We generated record M&A advisory fees notably in our healthcare vertical, reflecting successful outcomes from our Coker and H2C teams, combined with strong business lending and syndication revenue. These items were partially offset by lower corporate bond fees.
We also generated solid fee revenue growth in treasury management, card and processing and wealth and asset management, where we generated record net AUM inflows in both the fourth quarter and the full year. We were recently recognized as one of the world's best private banks for the third consecutive year by Global Finance Magazine and our results reflected.
Additionally, Mortgage banking revenue decreased $51 million compared to the third quarter, which included a $12 million unfavorable impact from our decision to retain $350 million of retail production during the quarter.
Compared to the year ago quarter, adjusted noninterest income increased 2% with improvement in every single fee caption reflecting both the underlying strength in our lines of business as well as the robust economic rebound over the past year. Noninterest income represented 40% of total revenue in the fourth quarter.
Reported noninterest expenses decreased 2% compared to the year ago quarter, primarily driven by lower occupancy expense as well as lower processing expense reflecting contract renegotiations.
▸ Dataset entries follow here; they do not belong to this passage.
(** [call_versioned] up to the wait for room in the outgoing queue: the bytes to
    send and the call's one-shot, or how it failed. *)
Definition call_start (verb version : Z) (payload : option (list Z)) (p : RpcPeer) : RpcPeer * Result (nat * list Z) RpcError :=
  if rp_stopped p then (p, Err SessionClosed) else
  match payload with
  | None => (p, Err Codec)
  | Some payload =>
      let req_id := rp_next_id p in
      let next := rp_next_id p ⊕ 1 in
      match request_msg (mkRequest req_id verb version payload) with
      | None => (mkRpcPeer (rp_pending p) (rp_calls p) next (rp_stopped p) (rp_fresh p), Err Codec)
      | Some bytes =>
          let tx := rp_fresh p in
          let q := drop_sender req_id p in
          (mkRpcPeer (<[req_id := tx]> (rp_pending q)) (<[tx := mkCall req_id PSending OsOpen]> (rp_calls q)) next (rp_stopped q) (S tx),
           Ok (tx, bytes))
      end
  end.

(** The call is over, however it ended: [PendingGuard::drop]. *)
Definition call_end (tx : nat) (p : RpcPeer) : RpcPeer :=
  match rp_calls p !! tx with
  | None => p
  | Some c =>
      let q := drop_sender (ca_id c) p in
      mkRpcPeer (rp_pending q) (delete tx (rp_calls q)) (rp_next_id q) (rp_stopped q) (rp_fresh q)
  end.

(** [out.send(bytes).await] finished. *)
Definition call_sent (tx : nat) (ok : bool) (p : RpcPeer) : RpcPeer * option (Result Response RpcError) :=
  match rp_calls p !! tx with
  | Some (mkCall id PSending rx) =>
      if ok then (mkRpcPeer (rp_pending p) (<[tx := mkCall id PWaiting rx]> (rp_calls p)) (rp_next_id p) (rp_stopped p) (rp_fresh p), None)
      else (call_end tx p, Some (Err SessionClosed))
  | _ => (p, None)
  end.

(** The wait is polled: the channel first, then the timer. *)
Definition call_poll (tx : nat) (timed_out : bool) (p : RpcPeer) : RpcPeer * option (Result Response RpcError) :=
  match rp_calls p !! tx with
  | Some (mkCall _ PWaiting rx) =>
      match rx with
      | OsSent r => (call_end tx p, Some (Ok r))
      | OsClosed => (call_end tx p, Some (Err SessionClosed))
      | OsOpen => if timed_out then (call_end tx p, Some (Err TimedOut)) else (p, None)
      end
  | _ => (p, None)
  end.

(** What the caller gets for a response. *)
Definition interpret (R : Rpc) (resp : Response) : Result (Resp R) RpcError :=
  match rs_code resp with
  | Some code =>
      let code := code_parse code in
      match code, support_of (rs_payload resp) with
      | UnsupportedVersion, Some sup => Err (VersionError sup)
      | _, _ => Err (Remote code)
      end
  | None => match resp_of R (rs_payload resp) with Some r => Ok r | None => Err Codec end
  end.

Definition fail (req : Request) (code : ErrorCode) (payload : list Z) : Response :=
  mkResponse (rq_req_id req) (Some (code_as_str code)) payload.

Definition dispatch (h : VerbHandler) (req : Request) : Response :=
  if rq_verb req =? API_VERSIONS then
    match versions_bytes (sort_by_key vs_verb (supported h ++ [mkVerbSupport API_VERSIONS 1 1])) with
    | Some payload => mkResponse (rq_req_id req) None payload
    | None => fail req Internal []
    end
  else
  match List.find (λ v, vs_verb v =? rq_verb req) (supported h) with
  | None => fail req UnsupportedVerb []
  | Some sup =>
      if negb (accepts sup (rq_version req)) then fail req UnsupportedVersion (default [] (support_bytes sup)) else
      match handle h (rq_verb req) (rq_version req) (rq_payload req) with
      | Ok payload => mkResponse (rq_req_id req) None payload
      | Err code => fail req code []
      end
  end.

(** What [try_send] on the outgoing queue would find. *)
Inductive Queue : Set := QRoom | QFull | QGone.

Definition deliver (resp : Response) (p : RpcPeer) : RpcPeer :=
  match rp_pending p !! rs_req_id resp with
  | Some tx => mkRpcPeer (delete (rs_req_id resp) (rp_pending p)) (set_rx (OsSent resp) tx (rp_calls p)) (rp_next_id p) (rp_stopped p) (rp_fresh p)
  | None => p
  end.

(** The state, what was put in the queue, and whether the envelope was for this layer. *)
Definition on_envelope (h : VerbHandler) (q : Queue) (env : Envelope) (p : RpcPeer) : RpcPeer * option (list Z) * bool :=
  if env_kind env =? kind_u16 KResponse then
    (match response_of (env_payload env) with Some resp => deliver resp p | None => p end, None, true)
  else if negb (env_kind env =? kind_u16 KRequest) then (p, None, false)
  else if rp_stopped p then (p, None, true)
  else
  match request_of (env_payload env) with
  | None => (p, None, true)
  | Some req =>
      match response_msg (dispatch h req) with
      | None => (p, None, true)
      | Some bytes =>
          match q with
          | QRoom => (p, Some bytes, true)
          | QFull => (rpc_close (mkRpcPeer (rp_pending p) (rp_calls p) (rp_next_id p) true (rp_fresh p)), None, true)
          | QGone => (p, None, true)
          end
      end
  end.
End peer.

(** ** Interleavings *)

Inductive RpcEvent : Type :=
| EvCall (verb version : Z) (payload : option (list Z))
| EvSent (tx : nat) (ok : bool)
| EvPoll (tx : nat) (timed_out : bool)
| EvDropCall (tx : nat)
| EvEnvelope (h : VerbHandler) (q : Queue) (env : Envelope)
| EvClose.

(** What can be seen: a call was sent as a request, a call returned, a reply was queued. *)
Inductive RpcOut : Type :=
| OSent (tx : nat) (req_id : Z)
| OReturned (tx : nat) (r : Result Response RpcError)
| OReply (bytes : list Z).

Section machine.
Context `{C : RpcCodec}.

Definition returned (tx : nat) (r : option (Result Response RpcError)) : list RpcOut := option_list (OReturned tx <$> r).

Definition rpc_step (p : RpcPeer) (ev : RpcEvent) : RpcPeer * list RpcOut :=
  match ev with
  | EvCall verb version payload =>
      let '(q, r) := call_start verb version payload p in
      (q, match r with Ok (tx, _) => [OSent tx (rp_next_id p)] | Err _ => [] end)
  | EvSent tx ok => let '(q, r) := call_sent tx ok p in (q, returned tx r)
  | EvPoll tx timed_out => let '(q, r) := call_poll tx timed_out p in (q, returned tx r)
  | EvDropCall tx => (call_end tx p, [])
  | EvEnvelope h q env => let '(q, b, _) := on_envelope h q env p in (q, option_list (OReply <$> b))
  | EvClose => (rpc_close p, [])
  end.

Fixpoint rpc_run (p : RpcPeer) (evs : list RpcEvent) : RpcPeer * list RpcOut :=
  match evs with
  | [] => (p, [])
  | ev :: evs => let '(p, o) := rpc_step p ev in let '(p, os) := rpc_run p evs in (p, o ++ os)
  end.

(** The response an envelope carries, and those of a run. *)
Definition carried_response (ev : RpcEvent) : option Response :=
  match ev with
  | EvEnvelope _ _ env => if env_kind env =? kind_u16 KResponse then response_of (env_payload env) else None
  | _ => None
  end.

Definition is_call (ev : RpcEvent) : bool := match ev with EvCall _ _ _ => true | _ => false end.
Definition started (evs : list RpcEvent) : Z := Z.of_nat (length (List.filter is_call evs)).

(** The waiters are the calls still without an outcome; a call's ids are its own. *)
Record rpc_inv (got : list Response) (sent : list (nat * Z)) (n : Z) (p : RpcPeer) : Prop := mkRpcInv {
  ri_pending : ∀ id tx, rp_pending p !! id = Some tx ↔ ∃ c, rp_calls p !! tx = Some c ∧ ca_id c = id ∧ ca_rx c = OsOpen;
  ri_ids : ∀ tx c, rp_calls p !! tx = Some c → 1 ≤ ca_id c < rp_next_id p ∧ (tx < rp_fresh p)%nat;
  ri_inj : ∀ tx tx' c c', rp_calls p !! tx = Some c → rp_calls p !! tx' = Some c' → ca_id c = ca_id c' → tx = tx';
  ri_sent : ∀ tx c, rp_calls p !! tx = Some c → (tx, ca_id c) ∈ sent;
  ri_got : ∀ tx c r, rp_calls p !! tx = Some c → ca_rx c = OsSent r → rs_req_id r = ca_id c ∧ r ∈ got;
  ri_next : 1 ≤ rp_next_id p ≤ n + 1;
}.

Lemma inv_new : rpc_inv [] [] 0 rpc_new.
Proof. split; cbn; try done. intros id tx. split; [done|]. by intros (c & ? & _). Qed.

(** Sets of calls with some one-shots replaced. *)
Lemma lookup_set_rx rx tx calls tx' : set_rx rx tx calls !! tx' =
  if decide (tx' = tx) then (λ c, mkCall (ca_id c) (ca_phase c) rx) <$> calls !! tx else calls !! tx'.
Proof. unfold set_rx. case_decide; subst; by simplify_map_eq. Qed.

Lemma inv_weaken got got' sent sent' n n' p :
  rpc_inv got sent n p → got ⊆ got' → sent ⊆ sent' → n ≤ n' → rpc_inv got' sent' n' p.
Proof. intros [H1 H2 H3 H4 H5 H6] ? ? ?. split; eauto; [|lia]. intros. destruct (H5 tx c r) as [? ?]; eauto. Qed.

(** The sender held for [id] leaves the map, its channel left as [rx]. *)
Lemma inv_take got sent n p id tx rx :
  rpc_inv got sent n p → rp_pending p !! id = Some tx → rx ≠ OsOpen → (∀ r, rx = OsSent r → rs_req_id r = id ∧ r ∈ got) →
  rpc_inv got sent n (mkRpcPeer (delete id (rp_pending p)) (set_rx rx tx (rp_calls p)) (rp_next_id p) (rp_stopped p) (rp_fresh p)).
Proof.
  intros [H1 H2 H3 H4 H5 H6] Hp Hrx Hg. pose proof Hp as (c0 & Hc0 & Hid & Ho)%H1.
  split; cbn; try done.
  - intros id' tx'. rewrite lookup_delete_Some, H1. setoid_rewrite lookup_set_rx. case_decide as Ht.
    + subst tx'. rewrite Hc0. cbn. split; [intros [Hne (c & [= <-] & ? & ?)]; congruence|]. intros (c & [= <-] & ? & ?). by cbn in *.
    + split; [intros [_ ?]; done|]. intros (c & Hc & Hi & Hop). split; [|eauto]. intros <-. apply Ht. eapply H3; eauto; congruence.
  - intros tx' c. rewrite lookup_set_rx. case_decide; [|apply H2]. subst. rewrite Hc0. intros [= <-]. by apply (H2 tx c0).
  - intros t1 t2 c1 c2. rewrite !lookup_set_rx. do 2 case_decide; subst; rewrite ?Hc0; intros; simplify_eq/=; try done; eauto.
  - intros tx' c. rewrite lookup_set_rx. case_decide; [|apply H4]. subst. rewrite Hc0. intros [= <-]. by apply (H4 tx c0).
  - intros tx' c r. rewrite lookup_set_rx. case_decide; [|apply H5]. subst. rewrite Hc0. intros [= <-]. cbn. intros ->. by apply Hg.
Qed.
Adjusted expenses increased 2%, driven by higher performance-based compensation, reflecting strong business results from record AUM inflows and commercial loan production, elevated medical benefits due to pandemic, loan servicing expenses and continued technology investments.
Our expenses this quarter included mark-to-market impacts associated with nonqualified deferred compensation of $10 million compared to less than $1 million last quarter. For the full year, total adjusted fees increased 8% compared to just 2.5% expense growth.
Commercial Banking revenue increased 21%. Card and processing revenue increased 14%. Wealth and asset management revenue increased 13% and TM revenue increased 9%, offset by a $28 million reduction from lower TRA income and a 16% decline in mortgage banking.
On the expense side, the largest contributor of the growth was elevated performance-based compensation, technology investments and loan servicing expenses. These items were partially offset by the actions we took about a year ago to streamline the organization, including process reengineering, vendor renegotiations, and divestitures of noncore businesses such as property and casualty insurance, HSA deposits and 401(k) recordkeeping.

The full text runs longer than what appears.